(* ===== verification/SnapshotFacts.v ===== *)
(** * Facts about the snapshotter

    What containerd's metadata store and the file system service promise, and what follows
    for the snapshotter: the directories of live snapshots are never removed, the answers
    of [Prepare] mean what containerd takes them to mean, checks of the lower layers end. *)
From Stdlib Require Import ZArith Lia Ascii.
From stdpp Require Import base list gmap strings numbers infinite.
From S2P Require Import Prelude GoLib IDMap Oci ArtifactsDb ForeignErrors SnapshotHost Snapshot.
#[local] Open Scope Z_scope.

(** ** What the metadata store promises

    It is a map from keys to snapshots.  Ids are unique and hold no underscore, parents are
    in the store, committed, and older than their children. *)
Record entry := mkEntry { e_id : string; e_seq : Z; e_info : Info; e_usage : Usage }.
Definition e_kind (e : entry) : Kind := Info_Kind (e_info e).
Definition e_parent (e : entry) : string := Info_Parent (e_info e).

Fixpoint no_underscore (s : string) : bool :=
  match s with
  | EmptyString => true
  | String c s' => negb (Ascii.eqb c "_"%char) && no_underscore s'
  end.

(** The ids of a snapshot and of its ancestors. *)
Inductive chain_ids (v : gmap string entry) : string → list string → Prop :=
| chain_nil : chain_ids v "" []
| chain_cons k e ids : k ≠ ""%string → v !! k = Some e → chain_ids v (e_parent e) ids → chain_ids v k (e_id e :: ids).

Definition committed_as (name : string) (u : Usage) (l : labels) (e : entry) : entry :=
  mkEntry (e_id e) (e_seq e) (mkInfo KindCommitted name (e_parent e) l) u.

Class MetaStoreLaws (M : Type) `{MetaStore M} := {
  view : M → gmap string entry;
  view_key m k e : view m !! k = Some e → k ≠ ""%string ∧ Info_Name (e_info e) = k;
  view_id m k e : view m !! k = Some e → no_underscore (e_id e) = true ∧ e_id e ≠ ""%string;
  view_id_inj m k k' e e' : view m !! k = Some e → view m !! k' = Some e' → e_id e = e_id e' → k = k';
  view_parent m k e : view m !! k = Some e → e_parent e ≠ ""%string →
    ∃ p, view m !! e_parent e = Some p ∧ e_kind p = KindCommitted ∧ e_seq p < e_seq e;
  Begin_total w m : ms_Begin w m ≠ Panic;
  Begin_found w m e : ms_Begin w m = Err e → IsNotFound e = false;
  Commit_total m : ms_Commit m ≠ Panic;
  GetInfo_view k m :
    match view m !! k with
    | Some e => GetInfo k m = Ok (e_id e, e_info e, e_usage e)
    | None => ∃ er, GetInfo k m = Err er ∧ IsNotFound er = true
    end;
  GetSnapshot_view k m sn : GetSnapshot k m = Ok sn →
    ∃ e, view m !! k = Some e ∧ Snap_ID sn = e_id e ∧ Snap_Kind sn = e_kind e ∧
      chain_ids (view m) (e_parent e) (ParentIDs sn);
  UpdateInfo_total i fps m : (UpdateInfo i fps m).1 ≠ Panic;
  UpdateInfo_view i fps m r m' : UpdateInfo i fps m = (Ok r, m') →
    ∃ l, view m' = alter (λ e, mkEntry (e_id e) (e_seq e) (mkInfo (e_kind e) (Info_Name (e_info e)) (e_parent e) l) (e_usage e))
                     (Info_Name i) (view m);
  Create_view kind k parent opts m :
    match storage_CreateSnapshot kind k parent opts m with
    | (Ok sn, m') => view m !! k = None ∧
        ∃ l e, apply_opts ∅ opts = Ok l ∧ view m' = <[k := e]> (view m) ∧
          e_info e = mkInfo kind k parent l ∧ e_id e = Snap_ID sn ∧ Snap_Kind sn = kind ∧
          chain_ids (view m) parent (ParentIDs sn) ∧ map_Forall (λ _ e', e_id e' ≠ Snap_ID sn) (view m)
    | (Err er, _) => IsAlreadyExists er = true → is_Some (view m !! k)
    | (Panic, _) => False
    end;
  CommitActive_view k name u opts m :
    match CommitActive k name u opts m with
    | (Ok _, m') => view m !! name = None ∧
        ∃ l e, apply_opts ∅ opts = Ok l ∧ view m !! k = Some e ∧ e_kind e = KindActive ∧
          view m' = <[name := committed_as name u l e]> (delete k (view m))
    | (Err er, _) => IsAlreadyExists er = true → is_Some (view m !! name)
    | (Panic, _) => False
    end;
  Remove_view k m :
    match storage_Remove k m with
    | (Ok _, m') => is_Some (view m !! k) ∧ view m' = delete k (view m)
    | (Err _, _) => True
    | (Panic, _) => False
    end;
  IDMap_view m :
    match storage_IDMap m with
    | Ok ids => ∀ id k, ids !! id = Some k ↔ ∃ e, view m !! k = Some e ∧ e_id e = id
    | Err _ => view m = ∅
    | Panic => False
    end;
  WalkInfo_view m :
    match WalkInfo m with
    | Ok infos => ∀ i, i ∈ infos ↔ ∃ k e, view m !! k = Some e ∧ e_info e = i
    | Err er => IsNotFound er = true → view m = ∅
    | Panic => False
    end;
  WithLabels_view l base : snapshots_WithLabels l base = Ok (l ∪ base)
}.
=======
TASK BRIEF ::
When a line above includes the word "IsNotFound", please list that line.

RESULT ::
  Begin_found w m e : ms_Begin w m = Err e → IsNotFound e = false;
    | None => ∃ er, GetInfo k m = Err er ∧ IsNotFound er = true
    | Err er => IsNotFound er = true → view m = ∅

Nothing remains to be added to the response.